### Your assignment
From the entries that follow, reproduce exactly and only the lines from the line with "pose proof (load_ucred_at" to the line with "- by intros fd [].", endpoints included.

### Information provided

(* ===== verification/ScmToy.v ===== *)
(** A small system with sockets that passes descriptors and credentials: it meets
    the interfaces of UnixSockets and Scm, and the programs run on it. *)
From S2P Require Import Prelude CLib Sys ErrorFunctions Calls Memory Cmsg UnixSockets Scm.
#[local] Open Scope Z_scope.

Definition ENOSPC_FDS : Z := 24.

Record toy := Toy {
  ty_files : gmap Z nat;
  ty_socks : gset Z;
  ty_addr : gmap Z sockaddr_un;
  ty_sent : gmap Z (list message);
  ty_inbox : gmap Z (list message);
  ty_pass : gset Z
}.
Definition self : ucred := Ucred 1234 1000 100.
Definition toy_view (s : libc * toy) : msg_view :=
  MsgView (ty_files (snd s)) (ty_sent (snd s)) (ty_inbox (snd s)) (ty_pass (snd s)) self.

(** Two files. *)
Definition toy_path (f : nat) : bytes := if (f =? 0)%nat then str "a" else str "b".

(** The first unused descriptor above all those in use. *)
Definition used (t : toy) : gset Z := dom (ty_files t) ∪ ty_socks t.
Definition next (t : toy) : Z := foldr Z.max 2 (elements (used t)) + 1.

Lemma foldr_max_ge b l x : x ∈ l -> x <= foldr Z.max b l.
Proof. induction 1; simpl; lia. Qed.
Lemma foldr_max_base b l : b <= foldr Z.max b l.
Proof. induction l; simpl; lia. Qed.
Lemma next_fresh t x : next t <= x -> x ∉ used t.
Proof.
  intros Hx Hin. rewrite <- elem_of_elements in Hin.
  pose proof (foldr_max_ge 2 _ _ Hin). unfold next in Hx. lia.
Qed.
Lemma next_pos t : 3 <= next t.
Proof. pose proof (foldr_max_base 2 (elements (used t))). unfold next. lia. Qed.

Abbreviation St := (libc * toy)%type.

#[export] Instance toy_sock : SockOS St := {|
  sys_socket _ := fun '(l, t) =>
    let sd := next t in
    (Done (SOk sd), (l, Toy (ty_files t) ({[ sd ]} ∪ ty_socks t) (ty_addr t) (ty_sent t) (ty_inbox t) (ty_pass t)));
  sys_connect sd a := fun '(l, t) =>
    (Done (SOk tt), (l, Toy (ty_files t) (ty_socks t) (<[sd := a]> (ty_addr t)) (ty_sent t) (ty_inbox t) (ty_pass t)));
  sys_bind sd a := fun '(l, t) =>
    (Done (SOk tt), (l, Toy (ty_files t) (ty_socks t) (<[sd := a]> (ty_addr t)) (ty_sent t) (ty_inbox t) (ty_pass t)));
  sys_close fd := fun '(l, t) =>
    (Done (SOk tt), (l, Toy (delete fd (ty_files t)) (ty_socks t ∖ {[ fd ]}) (ty_addr t) (ty_sent t) (ty_inbox t) (ty_pass t)))
|}.

#[export, refine] Instance toy_sock_spec : SockSpec St :=
  {| open_fds s := used (snd s); address s sd := ty_addr (snd s) !! sd |}.
Proof.
  - by intros l [].
  - by intros l [].
  - intros type [l t]. simpl. split_and!.
    + pose proof (next_pos t). lia.
    + by apply next_fresh.
    + unfold used. simpl. set_solver +.
  - intros sd a [l t]. simpl. split; [done|]. intros _. by rewrite lookup_insert_eq.
  - intros sd a [l t]. simpl. split; [done|]. intros _. by rewrite lookup_insert_eq.
  - intros sd [l t]. simpl. unfold used. simpl. rewrite dom_delete_L. set_solver +.
Defined.

#[export] Instance toy_peer : PeerOS St := {|
  sys_listen _ _ := mret (SOk tt);
  sys_accept _ := mret (SErr EINVAL);
  sys_setsockopt_passcred _ _ := mret (SOk tt);
  sys_getsockopt_peercred _ := mret (SOk self);
  sys_remove _ := mret (SErr ENOENT);
  sys_open_rdonly path := fun '(l, t) =>
    let fd := next t in
    if streq path (str "a") && (fd <=? INT_MAX) then
      (Done (SOk fd), (l, Toy (<[fd := 0%nat]> (ty_files t)) (ty_socks t) (ty_addr t) (ty_sent t) (ty_inbox t) (ty_pass t)))
    else if streq path (str "b") && (fd <=? INT_MAX) then
      (Done (SOk fd), (l, Toy (<[fd := 1%nat]> (ty_files t)) (ty_socks t) (ty_addr t) (ty_sent t) (ty_inbox t) (ty_pass t)))
    else (Done (SErr ENOENT), (l, t));
  sys_getids := mret self;
  sys_malloc _ := mret (SOk tt);
  sys_getpid := mret 1234;
  sys_system _ := mret 0
|}.

(** The integers of a data area. *)
Fixpoint decode_ints (bs : list Z) : list Z :=
  match bs with
  | a :: b :: c :: d :: rest => i32 (le_val [a; b; c; d]) :: decode_ints rest
  | _ => []
  end.
Lemma decode_fds fds : Forall is_int fds -> decode_ints (fds_bytes fds) = fds.
Proof.
  induction 1 as [|fd fds Hfd _ IH]; [done|].
  change (decode_ints (fds_bytes (fd :: fds))) with (i32 (le_val (le_bytes 4 fd)) :: decode_ints (fds_bytes fds)).
  by rewrite IH, int_roundtrip.
Qed.

Definition of_type (ty : Z) (ms : list cmsg) : list cmsg := filter (fun m => cm_type m = ty) ms.
Lemma of_type_none ty ms : Forall (fun m => cm_type m <> ty) ms -> of_type ty ms = [].
Proof.
  unfold of_type. induction 1 as [|m ms Hm _ IH]; [done|]. rewrite filter_cons_False; done.
Qed.
Lemma of_type_one ty m before after : cm_type m = ty ->
  Forall (fun m => cm_type m <> ty) (before ++ after) -> of_type ty (before ++ m :: after) = [m].
Proof.
  intros Hm [Hb Ha]%Forall_app. unfold of_type. rewrite filter_app, filter_cons_True by done.
  fold (of_type ty before). fold (of_type ty after). by rewrite !of_type_none.
Qed.

Definition asked_fds (ms : list cmsg) : list Z :=
  match of_type SCM_RIGHTS ms with [m] => decode_ints (cm_data m) | _ => [] end.
Definition asked_cred (ms : list cmsg) : ucred :=
  match of_type SCM_CREDENTIALS ms with
  | [m] => default self (load_ucred (replicate sizeof_cmsghdr 0 ++ cm_data m ++ []) (CMSG_DATA 0))
  | _ => self
  end.

#[export] Instance toy_msg : MsgOS St := {|
  sys_sendmsg sock data control := fun '(l, t) =>
    match cmsgs control with
    | None => (Done (SErr EINVAL), (l, t))
    | Some ms =>
        match mapM (fun fd => ty_files t !! fd) (asked_fds ms) with
        | None => (Done (SErr EBADF), (l, t))
        | Some fs =>
            (Done (SOk (length data)),
             (l, Toy (ty_files t) (ty_socks t) (ty_addr t)
                   (<[sock := ty_sent t !!! sock ++ [Message data fs (asked_cred ms)]]> (ty_sent t))
                   (ty_inbox t) (ty_pass t)))
        end
    end;
  sys_recvmsg sock n clen := fun '(l, t) =>
    match ty_inbox t !! sock with
    | Some (m :: rest) =>
        let fds := seqZ (next t) (Z.of_nat (length (m_files m))) in
        let ms := delivered (bool_decide (sock ∈ ty_pass t)) (m_cred m) fds in
        if next t + Z.of_nat (length (m_files m)) <=? INT_MAX then
          (Done (SOk (Received (take n (m_data m))
                   (encode ((fun m => (m, replicate (CMSG_ALIGN (length (cm_data m)) - length (cm_data m)) 0)) <$> ms)) 0)),
           (l, Toy (list_to_map (zip fds (m_files m)) ∪ ty_files t) (ty_socks t) (ty_addr t) (ty_sent t)
                 (<[sock := rest]> (ty_inbox t)) (ty_pass t)))
        else (Done (SErr ENOSPC_FDS), (l, t))
    | _ => (Done (SErr EAGAIN), (l, t))
    end
|}.

Lemma asked_fds_correct ms fds : sent_fds ms fds -> Forall is_int fds -> asked_fds ms = fds.
Proof.
  intros (before & after & -> & Hother) Hint. unfold asked_fds.
  rewrite of_type_one by done. by apply decode_fds.
Qed.

Lemma asked_cred_correct ms c : sent_cred self ms c -> asked_cred ms = c.
Proof.
  unfold asked_cred. intros [(Hok & before & after & -> & Hother)|[-> Hnone]].
  - rewrite of_type_one by done. destruct Hok as (Hp & Hu & Hg).
    pose proof (load_ucred_at [] c [] [] Hp Hu Hg) as Hload.
    unfold block in Hload. rewrite app_nil_l, !app_nil_r in Hload. rewrite app_nil_r.
    unfold load_ucred, load_int, load_uint in *.
    assert (Hl : forall off n, (16 <= off)%nat ->
      load off n (replicate sizeof_cmsghdr 0 ++ cm_data (credentials c)) =
      load off n (header (cm_level (credentials c)) (cm_type (credentials c)) (length (cm_data (credentials c))) ++
                  cm_data (credentials c))).
    { intros off n Hoff. unfold load. rewrite !length_app, length_header, length_replicate.
      by rewrite !drop_app_ge by (rewrite ?length_header, ?length_replicate; done || (unfold sizeof_cmsghdr; lia)). }
    rewrite !Hl by (unfold CMSG_DATA, sizeof_cmsghdr; lia). change (length (@nil Z)) with 0%nat in Hload.
    by rewrite Hload.
  - by rewrite of_type_none.
Qed.

Lemma zip_pads (ms : list cmsg) (g : cmsg -> list Z) : (fun m => (m, g m)) <$> ms = zip ms (g <$> ms).
Proof. induction ms as [|m ms IH]; [done|]. simpl. by f_equal. Qed.

#[export, refine] Instance toy_msg_spec : MsgSpec St := {| view := toy_view; file_path := toy_path |}.
Proof.
  - by intros l [].
  - by intros n [].
  - by intros type [].
  - by intros sd a [].
  - intros s. split; [done|]. split; [done|]. unfold ucred_ok, is_int, INT_MIN, INT_MAX. simpl. lia.
  - by intros fd [].
  - intros path [l t]. cbn [sys_open_rdonly toy_peer]. pose proof (next_pos t).
    assert (Hnew : forall x, ty_files t !! next t = x -> x = None).
    { intros x <-. apply not_elem_of_dom. intros Hin. apply (next_fresh t (next t)); [lia|]. set_solver. }
    destruct (streq path (str "a") && (next t <=? INT_MAX)) eqn:Ha;
      [|destruct (streq path (str "b") && (next t <=? INT_MAX)) eqn:Hb; [|done]].
    + apply andb_true_iff in Ha as [Hp Hmax]. apply bool_decide_eq_true in Hp. simpl.
      exists 0%nat. split_and!; [lia|lia|by eapply Hnew|by rewrite Hp|done].
    + apply andb_true_iff in Hb as [Hp Hmax]. apply bool_decide_eq_true in Hp. simpl.
      exists 1%nat. split_and!; [lia|lia|by eapply Hnew|by rewrite Hp|done].
  - intros sock data control ms fds c [l t] Hms Hfds Hint Hcred. cbn [sys_sendmsg toy_msg].
    rewrite Hms, (asked_fds_correct ms fds), (asked_cred_correct ms c) by done.
    destruct (mapM _ fds) as [fs|] eqn:Hm; [|done]. simpl. split; [done|]. exists fs.
    split; [by apply mapM_Some_1 in Hm|done].
  - intros sock n clen m rest [l t] Hin Hroom. cbn [sys_recvmsg toy_msg]. simpl in Hin. rewrite Hin.
    set (k := length (m_files m)) in *. destruct (Z.leb_spec (next t + Z.of_nat k) INT_MAX) as [Hmax|]; [|done].
    set (fds := seqZ (next t) (Z.of_nat k)). cbn [post rc_data rc_control]. split; [done|].
    assert (Hk : length fds = k) by (unfold fds; rewrite length_seqZ; lia).
    set (ms := delivered _ _ fds).
    exists fds, ((fun m => replicate (CMSG_ALIGN (length (cm_data m)) - length (cm_data m)) 0) <$> ms).
    split; [done|]. split; [apply NoDup_seqZ|]. split.
    { apply Forall_forall. intros x Hx. apply elem_of_seqZ in Hx. pose proof (next_pos t). split; [lia|].
      apply not_elem_of_dom. intros Hd. apply (next_fresh t x); [lia|]. simpl in Hd. set_solver. }
    cbv zeta. change (bool_decide (sock ∈ passcred (toy_view (l, t)))) with (bool_decide (sock ∈ ty_pass t)).
    fold ms. split; [apply length_fmap|]. split; [|split; [|done]].
    + apply Forall_forall. intros [m' pad] Hx. rewrite <- zip_pads in Hx.
      apply list_elem_of_fmap in Hx as (m'' & [= -> ->] & _). unfold padded. simpl.
      rewrite length_replicate. pose proof (CMSG_ALIGN_ge (length (cm_data m''))). lia.
    + by rewrite zip_pads.
Defined.

(** * The theorems on this system *)

#[export] Instance toy_read : ReadOS St := fun _ _ s => (Done (SOk []), s).
#[export] Instance toy_write : WriteOS St := fun _ bs s => (Done (SOk (length bs)), s).

Definition toy0 : toy := Toy {[ 3 := 1%nat ]} {[ 4 ]} ∅ ∅
  {[ 4 := [Message [1] [0%nat; 1%nat] self]; 5 := [Message [57; 48; 0; 0] [1%nat] self] ]} ∅.
Definition start : St := (libc0, toy0).
Definition no_strerror : Z -> bytes := fun _ => [].

Lemma unix_sockets_correct_witness :
  post (fun r s' => named start (address_of (str "scm_multi")) r s' /\
          (is_Some r -> (strlen (str "scm_multi") < sun_path_size)%nat)) (fun _ _ => False)
    (unixConnect zero_addr (Some (str "scm_multi")) SOCK_STREAM start).
Proof. exact (proj1 (unix_sockets_correct zero_addr (str "scm_multi") SOCK_STREAM start)). Defined.


Lemma recvfd_leaks_witness : exists t', (recvfd 4 start).1 = Done (-1) /\
  exists a b, a <> b /\ file_of (view t') = <[a := 0%nat]> (<[b := 1%nat]> (file_of (view start))).
Proof.
  destruct (recvfd_leaks 4 (Message [1] [0%nat; 1%nat] self) [] 0 1
    (Received [1] (encode [(rights [5; 6], [])]) 0) start (sys_recvmsg 4 4 24 start).2) as [H1 H2].
  - reflexivity.
  - reflexivity.
  - set_solver.
  - reflexivity.
  - exists (sys_recvmsg 4 4 24 start).2. destruct H1 as (t'' & -> & _). split; [done|].
    destruct H2 as (a & b & Hab & _ & _ & Hf). by exists a, b.
Defined.

Definition sample_run : outcome unit * St :=
  multi_send_main no_strerror zero_addr (str "scm_multi_send") [("u"%char, str "0")] [str "a"; str "b"] start.

Lemma multi_send_correct_witness :
  exists sock m, toy_path <$> m_files m = [str "a"; str "b"] /\ m_cred m = Ucred 1234 0 100 /\
    sent (view sample_run.2) = <[sock := sent (view start) !!! sock ++ [m]]> (sent (view start)).
Proof.
  assert (Hrun : sample_run.1 = Exited EXIT_SUCCESS) by (vm_compute; reflexivity).
  pose proof (multi_send_correct no_strerror zero_addr (str "scm_multi_send") [("u"%char, str "0")]
    [str "a"; str "b"] start ltac:(simpl; lia)) as H.
  fold sample_run in H. destruct sample_run as [r s']. simpl in Hrun. subst r.
  destruct H as [(_ & _ & sock & m & Hf & Hc & _ & Hs)|[[[=]|[=]] _]].
  exists sock, m. split; [exact Hf|]. split; [exact Hc|exact Hs].
Defined.

Lemma multi_recv_walk_witness :
  show_headers no_strerror 3 2 (encode (zip (cmsg_of <$> [Creds self; Rights [5; 6]]) [[9; 9; 9; 9]; []])) start =
  for_each [Creds self; Rights [5; 6]] (show_message no_strerror 2) start.
Proof.
  apply multi_recv_walk; [|done| |simpl; lia].
  - repeat constructor; unfold INT_MIN, INT_MAX; simpl; lia.
  - repeat constructor.
Defined.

### Answer to the problem
    pose proof (load_ucred_at [] c [] [] Hp Hu Hg) as Hload.
    unfold block in Hload. rewrite app_nil_l, !app_nil_r in Hload. rewrite app_nil_r.
    unfold load_ucred, load_int, load_uint in *.
    assert (Hl : forall off n, (16 <= off)%nat ->
      load off n (replicate sizeof_cmsghdr 0 ++ cm_data (credentials c)) =
      load off n (header (cm_level (credentials c)) (cm_type (credentials c)) (length (cm_data (credentials c))) ++
                  cm_data (credentials c))).
    { intros off n Hoff. unfold load. rewrite !length_app, length_header, length_replicate.
      by rewrite !drop_app_ge by (rewrite ?length_header, ?length_replicate; done || (unfold sizeof_cmsghdr; lia)). }
    rewrite !Hl by (unfold CMSG_DATA, sizeof_cmsghdr; lia). change (length (@nil Z)) with 0%nat in Hload.
    by rewrite Hload.
  - by rewrite of_type_none.
Qed.

Lemma zip_pads (ms : list cmsg) (g : cmsg -> list Z) : (fun m => (m, g m)) <$> ms = zip ms (g <$> ms).
Proof. induction ms as [|m ms IH]; [done|]. simpl. by f_equal. Qed.

#[export, refine] Instance toy_msg_spec : MsgSpec St := {| view := toy_view; file_path := toy_path |}.
Proof.
  - by intros l [].
  - by intros n [].
  - by intros type [].
  - by intros sd a [].
  - intros s. split; [done|]. split; [done|]. unfold ucred_ok, is_int, INT_MIN, INT_MAX. simpl. lia.
  - by intros fd [].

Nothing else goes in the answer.